On Food, Love, and Artistry

Some people think I’m a food snob because I tend to sigh when they invite me to Cheesecake Factory or Outback for dinner. I know, sighing is a bit passive-aggressive, and I really should learn to be more agreeable.

I don’t want to be one of those condescending food people who holds court about the evil of chain restaurants and fast food and waxes eloquent – at length – about esoteric food items they want you to know they love, from escarole to bún măng vịt (whatever that is).
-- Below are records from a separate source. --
(* ===== verification/Prelude.v ===== *)
(** * PirateShip consensus: a verification development

    The program (src/src/) is a replicated log with two commit rules, run as a set of
    tasks that exchange messages over channels.  A client request enters at the batch
    proposer, becomes a block at the block sequencer, is signed and hashed by the crypto
    service, stored and sent to the other replicas by the block broadcaster, received there
    by the fork receiver, and reaches the staging task of every replica.  Staging counts
    votes, forms quorum certificates, crash-commits on a majority (the application executes
    the block) and byzantine-commits on certificates (the result becomes durable against
    byzantine nodes).  The pacemaker collects view-change messages, from which the leader of
    the next view chooses a fork.  The log server keeps the log and answers backfills; the
    application executes blocks on a key-value engine; the client reply task answers the
    clients.

    ** How code is represented

    Each task is a record of its fields and one function per handler in the monad
    [M S E A]: from a state, a handler either panics ([None]; the release profile aborts)
    or returns a value, the new state and the messages it sent, in order.  [wp] and [wlp]
    are its total and partial weakest preconditions; [steps_by R] says that every step of a
    handler is in the reflexive and transitive relation [R] (class [StepRel]).  Code whose steps interleave (the RPC
    broadcasts, the crypto pool, the tasks of a node, shared cells) is a function from an
    action to an [Outcome] (not possible now, panic, next state), and a schedule is a list
    of actions ([run_steps]); the theorems hold for every schedule.  A task's select loop is the function
    from an event (a received message, a timer tick) to the handler it runs; runs are
    sequences of events.  u64/usize values are [Z] with wrap-around written out ([⊕], [⊖]),
    i64 likewise; HashMaps are [gmap]s whose iteration order is any order that lists each
    key once (class [HashIter]); a BTreeMap is a list sorted by key; a oneshot receiver is
    the value it resolves to; [Result<(), ()>] is [res].  Cargo features are the fields of
    the record [Features], so the theorems cover every build that their hypotheses allow.
    Code outside src/ is a class: [Codec], [HandshakeCodec], [PayloadCodec],
    [NodeInfoCodec], [UserListCodec] (prost, serde and SHA-512), [Ed25519] and [Dalek]
    (signatures and key generation), [RocksDB], [Lz4], [Hex], [HexText] and [Chrono].  Interfaces between parts are classes too: [LogQuery] (the log server as the
    pacemaker and fork receiver query it), [BlockStore] (the storage as the log server
    reads it), [StorageEngine] with [StorageLaws] (kept by both engines) and [AppEngine]
    with [AppEngineLaws].  A socket is the list of chunks it will deliver and the list of
    slices it accepted; what the operating system, the network, a clock or a random
    generator decides is an argument or an event.

    ** Files

    - Prelude: integers, bytes, lists, binary search, hash maps, the handler monad, its
      logic and tactics.
    - Types: messages of src/src/proto/, the command enums of the tasks, [SenderType].
    - Config: config/mod.rs and every quorum threshold (staging/steady_state.rs,
      staging/fork_choice.rs, pacemaker.rs, fork_receiver.rs, block_broadcaster.rs).
    - Serialize: utils/serialize.rs, the block layout and its hash.
    - Crypto: crypto/service.rs (prepare, check, verify, view-change signing, certificates)
      and the key store of crypto/ed25519.rs.
    - Chain: hash chains of blocks, the shape of every log.
    - ForkChoice: staging/fork_choice.rs.
    - Staging: staging/mod.rs, staging/steady_state.rs and staging/view_change.rs, handler by
      handler; StagingProofs: its invariant and the weakest preconditions of the handlers;
      StagingTheorems: the theorems over runs; StagingExec: what it hands to the application
      for execution.
    - Pacemaker: pacemaker.rs.
    - LogServer, LogServerProofs: logserver.rs and its refinement.
    - ClientReply: client_reply.rs.
    - App: app.rs, the class of engines and engines/null_app.rs.
    - Kvs: engines/kvs.rs and its specification.
    - Sequencer: batch_proposal.rs and block_sequencer.rs.
    - ForkReceiver: fork_receiver.rs.
    - Broadcaster: block_broadcaster.rs and the path of a block from the leader's
      broadcaster to a follower's staging.
    - Framing: the buffered framing of rpc/client.rs and rpc/server.rs.
    - Storage: utils/storage.rs, utils/file_storage.rs and utils/storage_service.rs.
    - Server: the handshake of rpc/auth.rs, the accept loop and connections of
      rpc/server.rs, and handle_rpc of consensus/mod.rs, which routes messages to the tasks.
    - RpcClient: the connections and one-to-one calls of rpc/client.rs; Bcast, BcastOrder:
      its broadcast with one worker task per peer; QuorumReply:
      broadcast_and_await_quorum_reply.
    - TwoPC: extra_2pc.rs, the two-phase commit of the Engraft build.
    - Timer: utils/timer.rs.
    - ClientWorker, Workload: client/worker.rs and client/workload_generators/.
    - Agreement: several replicas, what they sign in a view and what certificates prove.
    - Execution: staging, application and engine of one replica composed.
    - Frontend: what the HTTP front ends of contrib/ share; SmallBank, Kms, Svr3: the
      handlers of the three applications.
    - Delivery: a leader's broadcaster, its RPC client, the servers and fork receivers of the
      followers composed.
    - CryptoPool: the pool of workers of crypto/service.rs, its queues and oneshot channels.
    - Node: the nine tasks of consensus/mod.rs ([ConsensusNode]), the channels [mew] wires
      them with and one step of any task; NodeTheorems: the node over all interleavings;
      NodeViews: the view its tasks are in; NodeStore: its store.
    - Support: utils/atomic_struct.rs, the configuration as loaded, the list of public keys
      of crypto/ed25519.rs, client/logger.rs and utils/perf.rs.

    ** What is shown

    - Safety of one replica (StagingTheorems, StagingExec): for a node of a
      validated configuration without extra_2pc and no_qc, over every run in which delivered
      blocks are well formed and none repeats a block still pending in the same stable view
      ([good_run], [event_ok]; votes, ticks and pacemaker commands are arbitrary), the
      byzantine-committed log is one hash chain that only grows ([byz_log_append_only]); no
      handler except the installation of a new view panics or fails ([staging_progress]);
      commits follow the commit rules ([byz_commit_rule], [crash_commit_quorum]); proposed
      certificates verify at every node ([proposed_qcs_verify]); a new view does not touch
      what is committed ([new_view_keeps_committed]); no block number is executed twice
      ([crash_commits_once], as long as the node does not install a new view itself); the view-change message is a truthful summary
      ([vc_message_faithful]).
    - Agreement: while its view is stable a node only appends to its log and signs nothing
      else ([term_votes_lock_log]), so with fewer faulty nodes than two quorums share, two
      certificates for the same number certify the same block ([certificates_agree]).
      Byzantine quorums share the nodes the pacemaker counts on ([quorums_intersect]),
      fork choice picks the lexicographically greatest forks and keeps what may have been
      committed on the fast path ([fork_choice_lexicographic],
      [fork_choice_keeps_fast_commits]), a new view needs a quorum of messages of that view
      ([new_view_quorum]), every node leads ([every_node_leads]).
    - Execution: as long as what staging sends is in order with its commit index
      ([in_order]), the application executes the log up to that index, each block once and
      in order, and the store reads as the specification run on it ([replica_store_is_log]).
    - The node: however its tasks interleave, each is in a state its own handler leads to from
      what it received, and every channel delivers in order what was sent on it
      ([node_is_its_tasks]); so the theorems on one task hold of it inside the node.  At every
      moment the store reads as a prefix of the committed log, and as all of it once the
      application caught up ([node_store_is_log]); the requests that entered are those that
      were answered and those the node holds ([node_requests_conserved]).  The block sequencer
      and the fork receiver are never ahead of the view of staging, and in it once they took
      their commands ([node_views_follow]).  The crypto pool
      implements handling each command when it is dispatched ([crypto_pool_refines]).
    - Refinements: the log server implements an append-only hash-chained log with garbage
      collection ([log_server_refines], [get_block_correct], [backfill_contiguous]); the
      versioned store implements the replicated log ([kvs_refines_log]); storage on either
      engine is the store the log server relies on ([storage_serves_log]).
    - Transport: frames arrive as sent however the socket splits them ([frames_roundtrip]),
      only the owner of a key passes the handshake ([handshake_authenticates]), replies go to
      the connection of the requester ([replies_go_to_requester]), what a peer sends reaches
      the task it is for ([rpc_delivery]); the client's calls never panic and leave every
      connection well formed ([client_calls_safe]), and a request gets the server's reply
      ([request_gets_reply]).  In every interleaving with its workers, a broadcast reaches
      every peer in order ([broadcast_in_order], [accepted_is_delivered]), a quorum call
      returns what its peers settled on ([quorum_call_result]), and what a leader's
      broadcaster sends reaches the fork receivers of its followers
      ([leader_reaches_fork_receivers]).
    - Applications: payments conserve money, whatever they interleave with, and the books
      balance on every replica ([bank_conserves_money], [bank_log_balances]); a payment is an
      atomic transfer and is always answered ([payment_is_transfer], [payment_answers]); a
      private key needs the password ([kms_password_required]); a locked account stays
      locked ([svr3_lockout]).
    - Setup: the shared cell is safe when no update comes between the halves of a read
      ([quiet_sets_safe]); the key list reads back ([key_list_roundtrip]); the client's
      window is what came lately ([window_is_recent]).
    - Around it: a two-phase commit that is released is stored by a majority
      ([twopc_majority_stores]); a reset timer fires no earlier than one period later and no
      later than two ([reset_postpones_timeout]); a client never has more than its limit of
      requests in flight, and never blocks on its own channels ([worker_flow_control]); the
      YCSB workload reads what it loaded ([ycsb_reads_what_it_loads]).
    - The pipeline: batching conserves requests ([batches_conserve]); a leader's term is one
      hash chain ([leader_term_chain]); blocks arrive whole and in order ([fork_delivery])
      and reach the staging of the follower as the leader staged them
      ([broadcast_reaches_staging]); no request is lost or answered twice
      ([replies_conserved], [reply_order_independent], [app_commit_acks]).
    - Data: serialization, signing and storage round trips ([serialize_roundtrip],
      [block_hash_binding], [prepare_then_verify], [verify_block_sound],
      [storage_readback], [vc_sign_verify]).
    - Places where the code departs from its intent, each as a theorem about the handler
      ([reopened_view_double_certificate], [catch_up_skips_execution],
      [reinstalled_block_not_executed], [duplicate_block_wedges_log],
      [nack_silences_replica], [fast_path_drops_single_blocks], [qc_counts_entries],
      [rollback_keeps_stale_block], [gc_of_everything_wedges], [app_rollback_keeps_block],
      [increment_short_value_aborts], [closed_connection_spins],
      [bad_handshake_stops_server], [reliable_send_keeps_dead_socket],
      [await_reply_wrong_stream], [twopc_counts_failed_local_write],
      [reset_leaves_queued_signals], [unreachable_peer_stops_broadcast],
      [failed_read_is_permanent], [half_duplex_deadlocks], [interleaved_sends_garble],
      [malformed_block_aborts_node], [kill_misses_worker], [self_payment_burns],
      [get_races_set], [unchecked_quorums_disjoint], [aggregate_wraps]).

    ** Bounds and fuel

    The leader's and follower's block handlers call each other after a view jump; the
    select loop runs them with fuel 2, and [process_block_terminates] shows that more gives
    the same result.  [get_gced_block] walks down one block per step with fuel for the
    distance it has to cover; the hint loop of [handle_query] multiplies its step, so 171 steps cover a
    u64; binary search has fuel for the length of the list.  A buffered write needs at most
    two iterations per byte.  The reading loops take their fuel as an argument, because at
    end of stream they do not return ([closed_connection_spins]); while the socket delivers,
    the theorems give the fuel that is enough.  The payment loop makes at most 20 attempts,
    as the source does, and has that much fuel.  The staging theorems assume
    log lengths below 2^64 - 1 through the invariant.

    ** What is not modelled

    TLS and certificates, JSON and PEM decoding, the HTTP server (actix), the channel
    wrappers, the entry points (bin/, the main.rs files of contrib/), benchmarks, scripts and
    log output: they call libraries, start the modelled tasks or print.  consensus/frontend.rs
    is not in the module tree and deprecated/ is not in the workspace; neither is compiled.
    In the node the channels are unbounded and a handler runs as one step, so a task that
    waits for room in a channel is not represented, and its select loops may take any
    channel that has a message, also where the source prefers one (biased).  The storage
    service, the RPC server and client and the two-phase commit handler have models of their
    own and are the environment of the node.  Several replicas are composed along the block
    path (Delivery) and across the votes of one stable view (Agreement); a transition system
    of whole replicas that also change views is not part of the development. *)

From stdpp Require Import base numbers list gmap strings option.
From Stdlib Require Import Strings.Byte Sorting.Sorted.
I don’t actually need to impress anybody with an ability to discuss the relative merits of taro vs. turnip cakes or a willingness to eat kim chee in all its tasty, mouth-searing rottenness. I just sincerely do not enjoy dining in mall parking lots and Wal-Mart outparcels. Any restaurant that tries to offer me everything, from fajitas to chicken fingers and artichoke dip to pizza to some kind of glazed salmon entree, is most likely going to fail at most of all of the aformentioned. What’s more, most of the money you spend on the meal is going straight to Dallas or Charlotte instead of staying in your hometown, feeding your neighbors and friends, and encouraging local food artisans to create edible artistry right in your neighborhood.

#&$^! There I go again, ranting, and using phrases like “food artisans” and “aforementioned.” What next? Am I going to go all dreamy about the elegance of a range of aged sakes, or behave snottily towards people who genuinely prefer milk chocolate? I really don’t want to be that girl.

You know, that girl, the critic. The one who hates the plot-driven book you chose at book club, who visibly pities you for the 80s mix on your iPod, who rants about the utter abomination, to her mind, that is your SUV. The girl who enjoys feeling smarter than you because she is sophisticated enough to despise what you enjoy.

I’ve done those things. And subsequently felt stupid. But on turning 40, I’ve adopted a new outlook: love the things you love, and let everybody else enjoy whatever crappy variety of airport novel, pop tune, or corporate fern bar they prefer, in peace.

As far as food goes, I haven’t actually changed my preferences; I’ve just spent some time thinking about how to understand and explain them in a way that doesn’t come across as quite so snottified and rant-y.

I recently read a book lent to me by the talented young Geoff Benson, who cooks at a nearby restaurant called Rumours, where I’m a devoted regular. It’s about chefs, this new wave of celebrity chefs and million-dollar branded chefs, and some of the most famous and storied chef-driven restaurants in the country: Thomas Keller’s French Laundry and Per Se, Masa Takayama’s Masa, Melissa Kelly’s Primo, and  Grant Achatz‘s Alinea–each one vastly different in style but similar in one key way: the chefs are completely obsessive perfectionists about their food, willing to work eighteen-hour days for decades on end for very little promise of fame and fortune, just because they love crafting beautiful food more than anything in the world.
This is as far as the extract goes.